Chris has been a regular volunteer at Sydenham Hill Wood Local Nature Reserve in south-east London since 2011. His most recent book, Along the Amber Route: St Petersburg to Venice, published in February 2020, has been shortlisted for the Bookmark Book of the Year 2020 and the longlisted for the Jewish Quarterly-Wingate Prize 2021.
He is also the author of Writers, Lovers, Soldiers, Spies: A History of the Authors’ Club of London, 1891–2016, and three illustrated histories of cartography.

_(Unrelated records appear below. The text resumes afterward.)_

(* ===== verification/CoreCache.v ===== *)
(** * core/cache.go: the AnchorFrame cache

    Schemas are stored under a SHA-256 anchor id with a TTL.  The clock is the
    argument [now] (nanoseconds), the mutex makes each operation one step, and
    the hash is an argument: every statement holds for any hash function. *)

From S2P Require Import Prelude GoValue GoUtf8 CoreBinaryVector CoreCodec.

(** ** encoding/json string literals

    [json.Marshal] of a Go string: the mandatory escapes, the HTML escapes of
    [<], [>] and [&], [\u2028] and [\u2029], and [\ufffd] for every byte that
    does not start a valid UTF-8 sequence. *)

Definition hex_lower (z : Z) : string :=
  nth (Z.to_nat z) ["0"; "1"; "2"; "3"; "4"; "5"; "6"; "7"; "8"; "9";
                    "a"; "b"; "c"; "d"; "e"; "f"] "?".

(** The text of one ASCII character inside a JSON string literal. *)
Definition json_escape_ascii (c : Ascii.ascii) : string :=
  let z := char_z c in
  if z =? 0x22 then "\" +:+ String c ""
  else if z =? 0x5C then "\\"
  else if z =? 0x08 then "\b"
  else if z =? 0x0C then "\f"
  else if z =? 0x0A then "\n"
  else if z =? 0x0D then "\r"
  else if z =? 0x09 then "\t"
  else if (z <? 0x20) || (z =? 0x3C) || (z =? 0x3E) || (z =? 0x26)
  then "\u00" +:+ hex_lower (z / 16) +:+ hex_lower (z mod 16)
  else String c "".

Fixpoint json_escape (fuel : nat) (s : string) : string :=
  match fuel, s with
  | O, _ => ""
  | _, EmptyString => ""
  | S n, String c r =>
      if char_z c <? 0x80 then json_escape_ascii c +:+ json_escape n r
      else match utf8_multi s with
           | None => "\ufffd" +:+ json_escape n r
           | Some k =>
               let rune := String.substring 0 k s in
               let rest := String.substring k (String.length s - k) s in
               (if String.eqb rune (str_of [0xE2; 0x80; 0xA8]%N) then "\u2028"
                else if String.eqb rune (str_of [0xE2; 0x80; 0xA9]%N) then "\u2029"
                else rune) +:+ json_escape n rest
           end
  end.

Definition dquote : string := String (chr 0x22) "".
Definition json_Marshal_string (s : string) : string :=
  dquote +:+ json_escape (String.length s) s +:+ dquote.

(** [strings.NewReplacer(...).Replace] when every old string is one byte. *)
Fixpoint replace_bytes (table : list (Ascii.ascii * string)) (s : string) : string :=
  match s with
  | EmptyString => EmptyString
  | String c r =>
      match List.find (fun p => Ascii.eqb (fst p) c) table with
      | Some p => snd p
      | None => String c ""
      end +:+ replace_bytes table r
  end.

(** ** Anchor ids *)

Definition jcsStr (v : any) : string := default "" (as_string v).

Definition unescapeHTML (s : string) : string :=
  replace_bytes [(chr 0x3C, "<"); (chr 0x3E, ">"); (chr 0x26, "&")] s.

Definition writeJCSString (s : string) : string := unescapeHTML (json_Marshal_string s).

(** A double-quoted JSON key. *)
Definition jkey (k : string) : string := dquote +:+ k +:+ dquote +:+ ":".

Definition canonicalField (fm : dict) : string :=
  "{" +:+ jkey "name" +:+ writeJCSString (jcsStr (dict_at fm "name")) +:+
  "," +:+ jkey "nullable" +:+
  (if default false (as_bool (dict_at fm "nullable")) then "true" else "false") +:+
  (let s := jcsStr (dict_at fm "semantic") in
   if String.eqb s "" then "" else "," +:+ jkey "semantic" +:+ writeJCSString s) +:+
  "," +:+ jkey "type" +:+ writeJCSString (jcsStr (dict_at fm "type")) +:+ "}".

Definition canonicalFrameSchemaJSON (schema : dict) : option string :=
  match dict_get "fields" schema with
  | None => None
  | Some raw =>
      let fields := match raw with
                    | VSlice v => Some v
                    | VMaps v => Some (VMap <$> v)
                    | _ => None
                    end in
      match fields with
      | None => None
      | Some fs =>
          match mapM as_map fs with
          | None => None
          | Some fms =>
              Some ("{" +:+ jkey "fields" +:+ "[" +:+ join "," (canonicalField <$> fms) +:+ "]}")
          end
      end
  end.

(** ** AnchorFrameCache *)

Record anchorEntry : Type := MkAnchorEntry { schema : dict; expires : Z }.

Section Cache.
Context (sha256_hex : list byte -> string) `{GoJSON}.

(** [b, _ := json.Marshal(m)]: the error is dropped, the bytes are [nil]. *)
Definition marshal_or_nil (d : dict) : list byte :=
  match json_Marshal d with Ok b => b | Err _ => [] end.

Definition ComputeAnchorID (s : dict) : string :=
  match canonicalFrameSchemaJSON s with
  | Some canonical => "sha256:" +:+ sha256_hex (bytes_of_string canonical)
  | None => "sha256:" +:+ sha256_hex (marshal_or_nil s)
  end.

Definition mapsEqual (a b : dict) : bool :=
  if negb (length a =? length b)%nat then false
  else bool_decide (marshal_or_nil a = marshal_or_nil b).

Abbreviation cache := (gmap string anchorEntry).

Definition NewAnchorFrameCache : cache := ∅.

Definition Set_ (c : cache) (now : Z) (s : dict) (ttlSecs : Z) : cache * go_result string :=
  let id := ComputeAnchorID s in
  let poisoned := match c !! id with
                  | Some e => after (expires e) now && negb (mapsEqual (schema e) s)
                  | None => false
                  end in
  if poisoned then (c, Err (ErrAnchorPoison id))
  else (<[id := MkAnchorEntry s (add_seconds now ttlSecs)]> c, Ok id).

Definition Get (c : cache) (now : Z) (id : string) : option dict :=
  match c !! id with
  | Some e => if after (expires e) now then Some (schema e) else None
  | None => None
  end.

Definition GetRequired (c : cache) (now : Z) (id : string) : go_result dict :=
  match Get c now id with
  | None => Err (ErrAnchorNotFound id)
  | Some v => Ok v
  end.

Definition Invalidate (c : cache) (id : string) : cache := delete id c.

Definition Len (c : cache) (now : Z) : nat :=
  size (filter (fun p : string * anchorEntry => after (expires p.2) now = true) c).

(** ** Runs of the cache

    Any interleaving of operations under a clock that does not go back. *)
Inductive cache_op : Type :=
| OpSet (s : dict) (ttl : Z)
| OpInvalidate (id : string).

Definition apply_op (c : cache) (now : Z) (op : cache_op) : cache :=
  match op with
  | OpSet s ttl => (Set_ c now s ttl).1
  | OpInvalidate id => Invalidate c id
  end.

Inductive reachable : cache -> Z -> Prop :=
| reach_new t : reachable NewAnchorFrameCache t
| reach_tick c t t' : reachable c t -> t <= t' -> reachable c t'
| reach_op c t op : reachable c t -> reachable (apply_op c t op) t.

(** Every entry is stored under the id computed from its own schema. *)
Definition ids_match (c : cache) : Prop :=
  map_Forall (fun id e => id = ComputeAnchorID (schema e)) c.

Lemma ids_match_apply c t op : ids_match c -> ids_match (apply_op c t op).
Proof.
  intros Hc. destruct op as [s ttl|id]; simpl.
  - unfold Set_. case_match; [done|]. by apply map_Forall_insert_2.
  - by apply map_Forall_delete.
Qed.

Lemma reachable_ids_match c t : reachable c t -> ids_match c.
Proof. induction 1; [apply map_Forall_empty|done|by apply ids_match_apply]. Qed.

(** ** Properties *)

(** Content addressing: in every reachable cache each entry sits under the
    anchor id of its own schema, so whatever [Get] returns for an id hashes to
    that id. *)
Theorem cache_content_addressed c t now id s :
  reachable c t -> Get c now id = Some s -> ComputeAnchorID s = id.
Proof.
  intros Hr%reachable_ids_match Hg. unfold Get in Hg. destruct (c !! id) as [e|] eqn:E; [|done].
  case_match; [|done]. injection Hg as <-. symmetry. exact (Hr id e E).
Qed.

(** [Set_] then [Get]: a successful [Set_] with a TTL a [time.Duration] can
    hold makes exactly that schema readable until the TTL has passed and not
    later, leaves every other id as it was, and is refused (with the cache
    unchanged) exactly when the id is live with a different schema. *)
Theorem cache_set_get c now s ttl :
  0 <= ttl <= max_seconds ->
  match Set_ c now s ttl with
  | (c', Ok id) =>
      id = ComputeAnchorID s /\
      (forall now', Get c' now' id = if now' <? now + ttl * second then Some s else None) /\
      (forall id' now', id' <> id -> Get c' now' id' = Get c now' id') /\
      (forall s', Get c now id = Some s' -> mapsEqual s' s = true)
  | (c', Err e) =>
      c' = c /\ e = ErrAnchorPoison (ComputeAnchorID s) /\
      exists s', Get c now (ComputeAnchorID s) = Some s' /\ mapsEqual s' s = false
  end.
Proof.
  intros Httl. unfold Set_. set (id := ComputeAnchorID s).
  destruct (match c !! id with Some e => _ | None => false end) eqn:Ep.
  - split_and!; [done..|]. unfold Get. destruct (c !! id) as [e|] eqn:E; [|done].
    bool_hyps. exists (schema e). split; [|done]. by case_match.
  - split_and!; [done|..].
    + intros now'. unfold Get. rewrite lookup_insert_eq. simpl. unfold after.
      by rewrite add_seconds_exact.
    + intros id' now' Hne. unfold Get. by rewrite lookup_insert_ne.
    + unfold Get. destruct (c !! id) as [e|]; [|done]. intros s'.
      destruct (after (expires e) now); [|done]. intros [= <-]. simpl in Ep. by bool_hyps.
Qed.

(** A TTL one second beyond what a [time.Duration] holds wraps around: the
    entry [Set_] reports as stored is already expired. *)
Theorem cache_ttl_overflow c now s id c' :
  Set_ c now s (max_seconds + 1) = (c', Ok id) -> Get c' now id = None.
Proof.
  unfold Set_. case_match; [done|]. intros [= <- <-]. unfold Get.
  rewrite lookup_insert_eq. simpl. unfold after.
  by rewrite (proj2 (Z.ltb_ge _ _)) by (pose proof (add_seconds_wraps now); lia).
Qed.

End Cache.

Lemma replace_bytes_id table s :
  Forall (fun p => snd p = String (fst p) "") table -> replace_bytes table s = s.
Proof.
  intros Ht. induction s as [|c s IH]; [done|]. simpl. rewrite IH.
  destruct (List.find _ table) as [p|] eqn:E; [|done].
  apply List.find_some in E as [Hin Hc]. apply Ascii.eqb_eq in Hc.
  rewrite Forall_forall in Ht. apply list_elem_of_In in Hin.
  rewrite (Ht p Hin), Hc. done.
Qed.

(** [unescapeHTML] changes nothing, so [writeJCSString] emits the literal of
    [json.Marshal] with its HTML escapes: the canonical form of a schema whose
    field name is [<] carries the six characters [\u003c], not [<]. *)
Theorem jcs_keeps_html_escapes :
  (forall s, writeJCSString s = json_Marshal_string s) /\
  canonicalFrameSchemaJSON [("fields", VSlice [VMap [("name", VString "<"); ("type", VString "t")]])]
  = Some ("{" +:+ jkey "fields" +:+ "[{" +:+ jkey "name" +:+ dquote +:+ "\u003c" +:+ dquote +:+ "," +:+
          jkey "nullable" +:+ "false," +:+ jkey "type" +:+ dquote +:+ "t" +:+ dquote +:+ "}]}").
Proof.
  split; [|reflexivity]. intros s. apply replace_bytes_id.
  repeat (constructor; [done|]). constructor.
Qed.

(** ** Witnesses *)

Definition sample_hash (b : list byte) : string := string_of_bytes b.
Definition sample_json : GoJSON := one_dict_json (bytes_of_string "{}") [].

Lemma cache_content_addressed_witness :
  ComputeAnchorID sample_hash (H := sample_json) [] = "sha256:{}".
Proof.
  apply (cache_content_addressed sample_hash (H := sample_json)
           (Set_ sample_hash (H := sample_json) ∅ 5 [] 60).1 5 7).
  - exact (reach_op sample_hash (H := sample_json) ∅ 5 (OpSet [] 60)
             (reach_new sample_hash (H := sample_json) 5)).
  - vm_compute. reflexivity.
Defined.

Lemma cache_set_get_witness :
  Get (Set_ sample_hash (H := sample_json) ∅ 5 [] 60).1 7 "sha256:{}" = Some [].
Proof.
  assert (0 <= 60 <= max_seconds) as H60 by (unfold max_seconds; lia).
  exact (proj1 (proj2 (cache_set_get sample_hash (H := sample_json) ∅ 5 [] 60 H60)) 7).
Defined.

Lemma cache_ttl_overflow_witness :
  Get (Set_ sample_hash (H := sample_json) ∅ 5 [] (max_seconds + 1)).1 5 "sha256:{}" = None.
Proof. apply (cache_ttl_overflow sample_hash (H := sample_json) ∅ 5 []). reflexivity. Defined.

He has written on literature, travel and the arts for The Independent, The Independent on Sunday, The Tablet, The Financial Times and the New Statesman, served as Chairman of the Authors’ Club from 2008 to 2015, and was elected a Fellow of the Royal Geographical Society in 2011.
Chris’s upcoming book It’s a historical account of the Great North Wood, a cluster of ancient woodlands and green spaces that connect five boroughs in south London.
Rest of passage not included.